[Data supplied]
Lemma to_text_result (styled : bool) (o : CIDR) :
  snd (to_text styled o)
  = match snd (table_rows styled o) with
    | Ok rows => Ok (if styled then Table rows else TableObject)
    | Raise e => Raise e
    end.
Proof.
  unfold to_text, seq, call.
  now destruct (table_rows styled o) as [self [rows|e]].
Qed.

(** The loop over the objects stops at the first one whose table cannot
    be built. *)
Lemma print_all_stops (styled : bool) (items : list CIDR) (o : CIDR) :
  In o items -> snd (table_rows styled o) = Raise AttributeError ->
  snd (print_all styled items) = Uncaught AttributeError.
Proof.
  induction items as [|x items IH]; intros Hin Ho; [contradiction|].
  cbn [print_all]. rewrite to_text_result.
  destruct (snd (table_rows styled x)) as [r|e] eqn:Ex.
  - destruct Hin as [->|Hin]; [rewrite Ho in Ex; discriminate Ex|].
    specialize (IH Hin Ho).
    destruct (print_all styled items) as [ev en]. exact IH.
  - now rewrite (table_rows_only_attribute_error styled x e Ex).
Qed.

Lemma report_ending (argv : list string) (outcomes : list outcome) :
  snd (report argv outcomes)
  = snd (print_all (1 <? len argv) (List.map obj outcomes)).
Proof.
  unfold report.
  destruct (List.existsb (String.eqb "-o") argv);
    now destruct (print_all (1 <? len argv) (List.map obj outcomes)).
Qed.

Lemma split_last c s :
  split c (s ++ String c "") = (split c s ++ [""])%list.
Proof.
  induction s as [|x s IH]; cbn [append split].
  - now rewrite Ascii.eqb_refl.
  - rewrite IH. destruct (Ascii.eqb x c); [reflexivity|].
    pose proof (split_nonempty c s) as N.
    destruct (split c s) as [|h t]; [contradiction|reflexivity].
Qed.
Lemma dast_generic_well_formed (vuln : value) (r : Vuln.t) :
  dast_generic vuln = Ok r -> well_formed r.
Proof. intros H. unfold dast_generic in H. record_well_formed. Qed.

Lemma parseSARIF_doc_well_formed (sarif : value) (out : list Vuln.t) :
  parseSARIF_doc sarif = Ok out -> Forall well_formed out.
Proof.
  unfold parseSARIF_doc. intros H. bind_inv.
  destruct (array_items a) as [runs|]; [|injection H as <-; constructor].
  revert H. apply forEach_invariant; [|constructor].
  intros run acc acc' _ Hacc Hrun. bind_inv.
  destruct (array_items a0) as [results|]; [|injection Hrun as <-; exact Hacc].
  revert Hrun. apply forEach_push_Forall; [|exact Hacc].
  intros result r _. apply sarif_result_well_formed.
Qed.

Lemma sca_package_well_formed (vulns : value) (pkg : string) (acc out : list Vuln.t) :
  Forall well_formed acc ->
  sca_package vulns pkg acc = Ok out -> Forall well_formed out.
Proof.
  unfold sca_package. intros Hacc H. bind_inv.
  destruct (array_items a0) as [via|]; [|injection H as <-; exact Hacc].
  revert H. apply forEach_invariant; [|exact Hacc].
  intros v st st' _ Hst Hv. unfold sca_via_entry in Hv.
  destruct (JS.typeof_object v); [|injection Hv as <-; exact Hst].
  bind_inv. subst st'. unfold push. apply Forall_app. split; [exact Hst|].
  constructor; [|constructor]. eapply sca_via_well_formed. eassumption.
Qed.
(** X8. In an assignment the variables of the right-hand side are
    allocated before the target. When the right-hand side starts with an
    identifier [v] that is not bound yet, and the target [T] is another
    name, not bound either, [v] takes the next free address and [T] a
    higher one: [a = b;] on fresh names puts [b] at the lower address. *)
Theorem operands_allocated_first T s s' t1 s1 :
  compileExpression T s = Ok tt s' ->
  getNextToken s = Ok t1 s1 -> type t1 = TOKEN_IDENTIFIER ->
  findVar (text t1) (vars s) = None -> findVar T (vars s) = None ->
  text t1 <> T ->
  findVar (text t1) (vars s') = Some (currentAddress s) /\
  exists aT, findVar T (vars s') = Some aT /\ (currentAddress s < aT)%Z.
Proof.
  intros H E1 T1 Hv HT Hne. unfold compileExpression in H.
  rewrite (bind_Ok_intro _ _ _ _ _ E1), T1 in H. cbv zeta in H.
  pose proof (getNextToken_frame _ _ _ E1) as (V1 & _ & C1 & _).
  inv_bind H as op s2 E2.
  pose proof (getNextToken_frame _ _ _ E2) as (V2 & _ & C2 & _).
  assert (Hv2 : findVar (text t1) (vars s2) = None) by congruence.
  assert (HT2 : findVar T (vars s2) = None) by congruence.
  assert (Hc2 : currentAddress s2 = currentAddress s) by congruence.
  assert (Main : forall a sa aT,
            getVarAddress (text t1) s2 = Ok a sa -> extends sa s' ->
            findVar T (vars s') = Some aT ->
            findVar (text t1) (vars s') = Some (currentAddress s) /\
            exists aT, findVar T (vars s') = Some aT /\
                       (currentAddress s < aT)%Z).
  { intros a sa aT Ea Hx HaT.
    apply getVarAddress_Ok in Ea as [[Hf _]|(_ & _ & -> & ->)]; [congruence|].
    split.
    - apply (extends_bound _ _ _ _ Hx). cbn [allocated set_symbols vars].
      rewrite <- Hc2. now apply findVar_last.
    - exists aT. split; [exact HaT|].
      assert (currentAddress (allocated (text t1) s2) <= aT)%Z.
      { apply (extends_fresh _ _ T aT Hx); [|exact HaT].
        cbn [allocated set_symbols vars]. rewrite findVar_app, HT2.
        simpl. destruct (String.eqb_spec (text t1) T); [contradiction|].
        reflexivity. }
      cbn [allocated set_symbols currentAddress] in *. lia. }
  destruct (isPlusMinus (type op)).
  - inv_bind H as a sa Ea. inv_bind H as u sb Eb. inv_bind H as u' sc Ec.
    inv_bind H as aT sd Ed.
    apply (Main a sa aT Ea).
    + apply (extends_trans _ sb); [now apply extends_Ok_emit in Eb|].
      apply (extends_trans _ sc); [now apply extends_Ok_compileOperand in Ec|].
      apply (extends_trans _ sd); [now apply extends_Ok_getVarAddress in Ed|].
      now apply extends_Ok_emit in H.
    + apply getVarAddress_effect in Ed as (Hf & _).
      apply emit_effect in H as (_ & -> & _). exact Hf.
  - inv_bind H as a sa Ea. inv_bind H as u sb Eb. inv_bind H as aT sc Ec.
    inv_bind H as u' sd Ed. apply ungetToken_Ok in H. subst s'.
    apply (Main a sa aT Ea).
    + apply (extends_trans _ sb); [now apply extends_Ok_emit in Eb|].
      apply (extends_trans _ sc); [now apply extends_Ok_getVarAddress in Ec|].
      apply (extends_trans _ sd); [now apply extends_Ok_emit in Ed|].
      now apply extends_lexer.
    + apply getVarAddress_effect in Ec as (Hf & _).
      apply emit_effect in Ed as (_ & Hvd & _).
      cbn [set_pushback vars]. now rewrite Hvd.
Qed.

[What to do] In the data above, retype exactly and only the lines between the one holding "assert (Main : forall" and the one holding "aT Ea Hx HaT.", inclusive.

[Answer to this task]
  assert (Main : forall a sa aT,
            getVarAddress (text t1) s2 = Ok a sa -> extends sa s' ->
            findVar T (vars s') = Some aT ->
            findVar (text t1) (vars s') = Some (currentAddress s) /\
            exists aT, findVar T (vars s') = Some aT /\
                       (currentAddress s < aT)%Z).
  { intros a sa aT Ea Hx HaT.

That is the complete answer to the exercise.